Meaghan Fowlie and Alexander Koller

In Proceedings of the 13th International Workshop on Tree Adjoining Grammars and Related Formalisms (TAG+13), Umea, 2017.

Minimalist Grammars (MGs) are a formalisation of Chomsky's minimalist program, which currently dominates much of mainstream syntax. MGs are simple and intuitive to work with, and are mildly context sensitive, putting them in the right general class for human language. Minimalist Grammars are known to be more succinct than their Multiple Context-Free equivalents, to have regular derivation tree languages, and to be recognisable in polynomial time with a bottom-up CKY-like parser. However, the polynomial is large, $\mathcal{O}(n^{4k+4})$ where $k$ is a grammar constant.

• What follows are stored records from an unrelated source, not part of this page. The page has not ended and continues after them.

Lemma slash_all_header_free l b : header_free (slash_all l b).
Proof using Type.
  revert b. induction l as [|i l IH]; intros b h s; cbn [slash_all]; commute_tac; try done.
  apply slash_validator_header.
Qed.

Lemma process_operations_header_free body : header_free (process_operations body).
Proof using Type.
  intros h s. unfold process_operations, process_proposer_slashing, process_attester_slashing,
    process_deposit, push_validator, process_voluntary_exit, check_slashed_header.
  commute_tac; try done.
  all: first [apply slash_validator_header | apply slash_all_header_free | apply process_attestation_header
    | apply increase_balance_header | apply initiate_validator_exit_header].
Qed.
End Header.

(** ** What the header check reads stays

    An operation keeps the slot, the fork, the randao mixes and the header, and
    of the registry what decides who proposes at the current epoch. *)

Record same_duty (epoch : Epoch) (v v' : Validator) : Prop := {
  sd_pubkey : v_pubkey v' = v_pubkey v;
  sd_slashed : v_slashed v = true → v_slashed v' = true;
  sd_balance : v_effective_balance v' = v_effective_balance v;
  sd_active : is_active v' epoch = is_active v epoch;
}.

#[global] Instance same_duty_preorder e : PreOrder (same_duty e).
Proof. split; [intros v; by split|]. intros u v w [] []. split; [congruence|auto|congruence..]. Qed.

Definition duty_registry (epoch : Epoch) (l l' : list Validator) : Prop :=
  (∀ i v, l !! i = Some v → ∃ v', l' !! i = Some v' ∧ same_duty epoch v v') ∧
  (∀ i v', l !! i = None → l' !! i = Some v' → is_active v' epoch = false).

By approaching minimalist grammars from the perspective of Interpreted Regular Tree Grammars, we show that standard chart-based parsing is substantially computationally cheaper than previously thought at $\mathcal{O}(n^{2k+3})$. Further, we show how Kobele et al.'s (2007) separation of a minimalist derivation into the derivation trees and their interpretations in algebras of derived structures can be easily applied to such phenomena as covert movement, adjunction, and multilingual synchronous grammars when viewed through the lens of IRTGs.